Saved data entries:
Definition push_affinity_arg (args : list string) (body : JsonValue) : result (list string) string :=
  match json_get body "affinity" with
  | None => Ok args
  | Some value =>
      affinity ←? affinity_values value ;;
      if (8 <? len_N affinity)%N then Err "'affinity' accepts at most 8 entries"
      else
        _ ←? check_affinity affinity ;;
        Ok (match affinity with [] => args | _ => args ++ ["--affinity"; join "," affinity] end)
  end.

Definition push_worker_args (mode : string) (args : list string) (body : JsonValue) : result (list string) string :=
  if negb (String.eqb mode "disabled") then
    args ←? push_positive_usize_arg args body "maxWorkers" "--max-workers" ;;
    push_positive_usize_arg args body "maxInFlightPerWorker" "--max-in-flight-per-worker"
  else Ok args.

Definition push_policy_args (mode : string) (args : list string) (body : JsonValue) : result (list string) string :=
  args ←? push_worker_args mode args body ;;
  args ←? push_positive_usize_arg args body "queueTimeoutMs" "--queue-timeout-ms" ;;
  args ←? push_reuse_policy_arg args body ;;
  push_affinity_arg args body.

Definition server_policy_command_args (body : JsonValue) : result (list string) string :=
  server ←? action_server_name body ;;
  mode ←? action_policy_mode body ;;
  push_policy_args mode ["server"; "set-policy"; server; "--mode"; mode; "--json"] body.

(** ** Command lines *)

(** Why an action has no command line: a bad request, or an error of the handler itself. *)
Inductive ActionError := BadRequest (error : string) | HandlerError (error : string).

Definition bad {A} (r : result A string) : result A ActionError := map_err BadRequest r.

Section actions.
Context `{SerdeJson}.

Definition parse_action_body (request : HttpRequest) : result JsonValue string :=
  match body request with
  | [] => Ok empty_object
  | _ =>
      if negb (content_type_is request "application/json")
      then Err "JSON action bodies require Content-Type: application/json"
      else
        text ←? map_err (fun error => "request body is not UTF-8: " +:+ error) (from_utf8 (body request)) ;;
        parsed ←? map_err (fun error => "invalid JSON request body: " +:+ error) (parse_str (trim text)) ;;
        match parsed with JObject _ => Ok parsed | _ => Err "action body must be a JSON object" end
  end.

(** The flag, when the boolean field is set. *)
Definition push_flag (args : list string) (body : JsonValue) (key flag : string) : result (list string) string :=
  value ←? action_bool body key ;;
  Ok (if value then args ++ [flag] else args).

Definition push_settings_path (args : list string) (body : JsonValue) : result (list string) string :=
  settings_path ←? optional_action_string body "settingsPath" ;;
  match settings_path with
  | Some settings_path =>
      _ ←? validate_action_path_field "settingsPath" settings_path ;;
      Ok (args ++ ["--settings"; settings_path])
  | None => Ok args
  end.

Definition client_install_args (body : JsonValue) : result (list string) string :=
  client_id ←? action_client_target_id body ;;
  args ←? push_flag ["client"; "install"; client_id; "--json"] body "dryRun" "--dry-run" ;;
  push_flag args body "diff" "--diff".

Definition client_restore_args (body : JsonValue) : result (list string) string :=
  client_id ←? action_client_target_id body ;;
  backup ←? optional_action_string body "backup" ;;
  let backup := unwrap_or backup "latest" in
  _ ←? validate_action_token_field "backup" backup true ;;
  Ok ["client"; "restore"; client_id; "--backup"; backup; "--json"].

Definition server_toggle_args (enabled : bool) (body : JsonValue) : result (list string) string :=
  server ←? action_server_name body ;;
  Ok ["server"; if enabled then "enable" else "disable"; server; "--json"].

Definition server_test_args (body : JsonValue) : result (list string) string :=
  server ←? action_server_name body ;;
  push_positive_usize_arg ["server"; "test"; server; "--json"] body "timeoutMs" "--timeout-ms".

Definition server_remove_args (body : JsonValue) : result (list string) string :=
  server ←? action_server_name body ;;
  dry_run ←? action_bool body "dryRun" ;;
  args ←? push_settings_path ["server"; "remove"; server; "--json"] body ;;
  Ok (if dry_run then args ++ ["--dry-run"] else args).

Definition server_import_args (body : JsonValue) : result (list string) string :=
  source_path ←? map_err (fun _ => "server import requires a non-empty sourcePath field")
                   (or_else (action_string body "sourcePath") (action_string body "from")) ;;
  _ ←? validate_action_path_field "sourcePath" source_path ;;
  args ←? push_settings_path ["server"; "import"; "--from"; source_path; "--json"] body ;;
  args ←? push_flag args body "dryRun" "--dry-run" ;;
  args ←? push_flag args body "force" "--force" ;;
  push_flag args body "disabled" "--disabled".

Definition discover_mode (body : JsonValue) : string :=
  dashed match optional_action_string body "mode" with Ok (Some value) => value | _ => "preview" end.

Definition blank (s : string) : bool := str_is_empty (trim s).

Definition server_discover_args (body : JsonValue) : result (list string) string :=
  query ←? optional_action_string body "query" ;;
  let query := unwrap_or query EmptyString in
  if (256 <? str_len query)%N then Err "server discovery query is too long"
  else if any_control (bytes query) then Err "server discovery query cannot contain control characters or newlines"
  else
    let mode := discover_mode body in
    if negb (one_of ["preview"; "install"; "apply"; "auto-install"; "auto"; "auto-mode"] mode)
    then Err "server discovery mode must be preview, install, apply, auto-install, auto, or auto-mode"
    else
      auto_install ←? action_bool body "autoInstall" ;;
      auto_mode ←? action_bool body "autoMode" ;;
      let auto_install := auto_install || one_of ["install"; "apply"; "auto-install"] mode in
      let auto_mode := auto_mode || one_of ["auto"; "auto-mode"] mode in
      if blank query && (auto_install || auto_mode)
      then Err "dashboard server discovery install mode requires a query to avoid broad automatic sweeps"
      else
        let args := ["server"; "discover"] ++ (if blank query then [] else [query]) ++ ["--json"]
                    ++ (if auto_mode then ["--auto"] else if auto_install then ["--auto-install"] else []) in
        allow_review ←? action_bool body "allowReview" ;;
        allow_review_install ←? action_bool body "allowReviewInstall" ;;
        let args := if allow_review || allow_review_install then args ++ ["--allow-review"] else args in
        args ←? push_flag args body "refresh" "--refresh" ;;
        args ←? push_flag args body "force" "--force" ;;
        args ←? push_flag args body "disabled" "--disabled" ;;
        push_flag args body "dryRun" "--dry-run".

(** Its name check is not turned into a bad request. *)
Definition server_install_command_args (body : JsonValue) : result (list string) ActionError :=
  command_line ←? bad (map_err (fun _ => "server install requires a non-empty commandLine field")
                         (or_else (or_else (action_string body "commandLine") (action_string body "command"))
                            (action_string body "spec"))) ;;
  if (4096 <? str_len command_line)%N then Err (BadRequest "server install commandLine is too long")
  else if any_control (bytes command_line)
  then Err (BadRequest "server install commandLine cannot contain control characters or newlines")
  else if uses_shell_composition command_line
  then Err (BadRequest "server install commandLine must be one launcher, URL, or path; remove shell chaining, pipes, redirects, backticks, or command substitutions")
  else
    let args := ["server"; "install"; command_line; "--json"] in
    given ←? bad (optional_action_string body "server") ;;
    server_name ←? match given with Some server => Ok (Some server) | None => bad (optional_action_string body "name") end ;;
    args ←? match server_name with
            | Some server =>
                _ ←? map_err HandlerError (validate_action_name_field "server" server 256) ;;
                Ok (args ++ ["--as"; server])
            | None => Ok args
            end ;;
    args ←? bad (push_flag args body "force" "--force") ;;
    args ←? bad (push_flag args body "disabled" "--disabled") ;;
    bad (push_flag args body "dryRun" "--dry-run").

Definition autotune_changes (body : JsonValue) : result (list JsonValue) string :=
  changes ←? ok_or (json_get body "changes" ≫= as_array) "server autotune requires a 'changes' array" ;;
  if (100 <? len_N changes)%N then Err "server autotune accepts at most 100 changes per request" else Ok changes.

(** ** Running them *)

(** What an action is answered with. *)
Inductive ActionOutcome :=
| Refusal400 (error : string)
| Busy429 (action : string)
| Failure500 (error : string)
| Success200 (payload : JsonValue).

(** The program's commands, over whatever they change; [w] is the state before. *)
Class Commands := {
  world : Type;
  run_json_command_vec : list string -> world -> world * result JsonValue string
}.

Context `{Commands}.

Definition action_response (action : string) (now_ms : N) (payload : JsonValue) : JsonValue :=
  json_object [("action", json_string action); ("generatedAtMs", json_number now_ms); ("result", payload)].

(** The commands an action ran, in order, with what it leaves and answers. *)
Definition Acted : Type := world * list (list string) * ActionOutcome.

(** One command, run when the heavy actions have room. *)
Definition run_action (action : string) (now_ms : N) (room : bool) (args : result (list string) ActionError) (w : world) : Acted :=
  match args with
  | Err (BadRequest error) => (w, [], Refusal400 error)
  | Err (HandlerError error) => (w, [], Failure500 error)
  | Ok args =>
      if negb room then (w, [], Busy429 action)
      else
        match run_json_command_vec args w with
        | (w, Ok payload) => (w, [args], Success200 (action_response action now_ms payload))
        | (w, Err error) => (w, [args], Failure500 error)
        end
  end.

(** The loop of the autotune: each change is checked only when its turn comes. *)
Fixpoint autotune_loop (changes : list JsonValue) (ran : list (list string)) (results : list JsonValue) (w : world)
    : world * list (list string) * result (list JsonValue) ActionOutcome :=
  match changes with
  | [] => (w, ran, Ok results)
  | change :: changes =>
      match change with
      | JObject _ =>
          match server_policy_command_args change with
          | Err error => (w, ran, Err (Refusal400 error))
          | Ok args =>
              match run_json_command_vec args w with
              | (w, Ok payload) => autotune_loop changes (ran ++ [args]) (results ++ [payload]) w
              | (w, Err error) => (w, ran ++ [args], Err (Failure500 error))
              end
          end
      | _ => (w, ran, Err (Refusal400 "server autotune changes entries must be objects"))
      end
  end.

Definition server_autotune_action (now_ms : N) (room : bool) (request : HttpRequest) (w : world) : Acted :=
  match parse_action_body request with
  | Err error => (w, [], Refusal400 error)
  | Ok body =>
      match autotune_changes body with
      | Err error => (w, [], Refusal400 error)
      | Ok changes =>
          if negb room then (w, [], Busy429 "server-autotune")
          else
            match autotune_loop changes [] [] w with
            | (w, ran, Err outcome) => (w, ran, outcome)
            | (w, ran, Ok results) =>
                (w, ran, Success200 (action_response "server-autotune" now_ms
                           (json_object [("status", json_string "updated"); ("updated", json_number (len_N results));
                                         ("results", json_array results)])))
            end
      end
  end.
==
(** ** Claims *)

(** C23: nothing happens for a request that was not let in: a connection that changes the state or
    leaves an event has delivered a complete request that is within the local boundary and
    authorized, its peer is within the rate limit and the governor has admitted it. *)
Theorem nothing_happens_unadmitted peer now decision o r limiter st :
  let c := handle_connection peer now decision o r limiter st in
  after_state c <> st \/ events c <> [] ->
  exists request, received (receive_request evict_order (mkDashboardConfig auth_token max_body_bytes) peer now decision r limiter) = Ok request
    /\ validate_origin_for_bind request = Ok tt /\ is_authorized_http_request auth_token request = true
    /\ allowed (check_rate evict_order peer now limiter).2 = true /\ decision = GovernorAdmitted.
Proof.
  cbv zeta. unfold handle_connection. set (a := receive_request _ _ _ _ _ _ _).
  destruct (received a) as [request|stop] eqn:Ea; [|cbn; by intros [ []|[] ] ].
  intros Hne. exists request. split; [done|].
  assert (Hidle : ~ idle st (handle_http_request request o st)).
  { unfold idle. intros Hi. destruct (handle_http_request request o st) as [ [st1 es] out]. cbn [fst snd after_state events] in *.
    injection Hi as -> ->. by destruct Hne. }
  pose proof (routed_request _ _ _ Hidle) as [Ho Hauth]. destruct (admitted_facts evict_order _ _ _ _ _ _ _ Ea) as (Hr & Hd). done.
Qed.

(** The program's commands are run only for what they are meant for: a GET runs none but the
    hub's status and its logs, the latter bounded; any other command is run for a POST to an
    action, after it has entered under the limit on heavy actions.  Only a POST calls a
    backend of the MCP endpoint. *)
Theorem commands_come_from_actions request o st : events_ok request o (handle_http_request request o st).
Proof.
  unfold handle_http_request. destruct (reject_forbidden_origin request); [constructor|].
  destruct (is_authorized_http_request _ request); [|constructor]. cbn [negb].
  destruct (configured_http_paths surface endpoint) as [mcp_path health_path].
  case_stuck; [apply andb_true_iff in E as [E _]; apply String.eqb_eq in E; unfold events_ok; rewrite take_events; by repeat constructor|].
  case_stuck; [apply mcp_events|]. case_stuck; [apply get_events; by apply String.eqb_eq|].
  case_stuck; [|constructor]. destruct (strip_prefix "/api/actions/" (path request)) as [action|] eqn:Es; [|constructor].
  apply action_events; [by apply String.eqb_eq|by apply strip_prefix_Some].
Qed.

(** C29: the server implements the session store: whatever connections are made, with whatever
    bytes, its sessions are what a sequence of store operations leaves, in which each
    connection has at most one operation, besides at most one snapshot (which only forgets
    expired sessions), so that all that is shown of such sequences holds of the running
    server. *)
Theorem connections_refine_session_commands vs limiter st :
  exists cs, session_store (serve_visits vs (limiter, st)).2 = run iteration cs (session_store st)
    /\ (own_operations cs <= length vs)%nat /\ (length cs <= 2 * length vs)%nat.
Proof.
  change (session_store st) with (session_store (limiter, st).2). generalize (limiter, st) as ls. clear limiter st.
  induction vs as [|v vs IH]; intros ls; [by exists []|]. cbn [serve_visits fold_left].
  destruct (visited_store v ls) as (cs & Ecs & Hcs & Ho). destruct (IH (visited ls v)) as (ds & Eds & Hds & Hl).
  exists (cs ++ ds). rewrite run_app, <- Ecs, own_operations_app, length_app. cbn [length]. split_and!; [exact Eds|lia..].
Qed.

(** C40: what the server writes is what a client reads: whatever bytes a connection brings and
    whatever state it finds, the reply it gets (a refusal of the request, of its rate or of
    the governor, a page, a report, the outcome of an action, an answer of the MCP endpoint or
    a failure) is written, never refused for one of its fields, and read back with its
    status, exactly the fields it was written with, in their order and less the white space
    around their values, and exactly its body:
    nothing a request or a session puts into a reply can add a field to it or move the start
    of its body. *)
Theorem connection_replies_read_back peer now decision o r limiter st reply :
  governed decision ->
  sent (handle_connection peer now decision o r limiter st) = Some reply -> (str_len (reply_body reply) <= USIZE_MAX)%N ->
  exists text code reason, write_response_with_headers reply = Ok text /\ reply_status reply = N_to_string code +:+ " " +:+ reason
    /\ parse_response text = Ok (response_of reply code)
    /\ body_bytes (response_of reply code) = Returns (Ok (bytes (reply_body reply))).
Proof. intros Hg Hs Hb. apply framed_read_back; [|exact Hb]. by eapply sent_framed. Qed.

# Description of the task
Would you please filter the lines above and copy every one that includes "length"?

# Task solution
    /\ (own_operations cs <= length vs)%nat /\ (length cs <= 2 * length vs)%nat.
  exists (cs ++ ds). rewrite run_app, <- Ecs, own_operations_app, length_app. cbn [length]. split_and!; [exact Eds|lia..].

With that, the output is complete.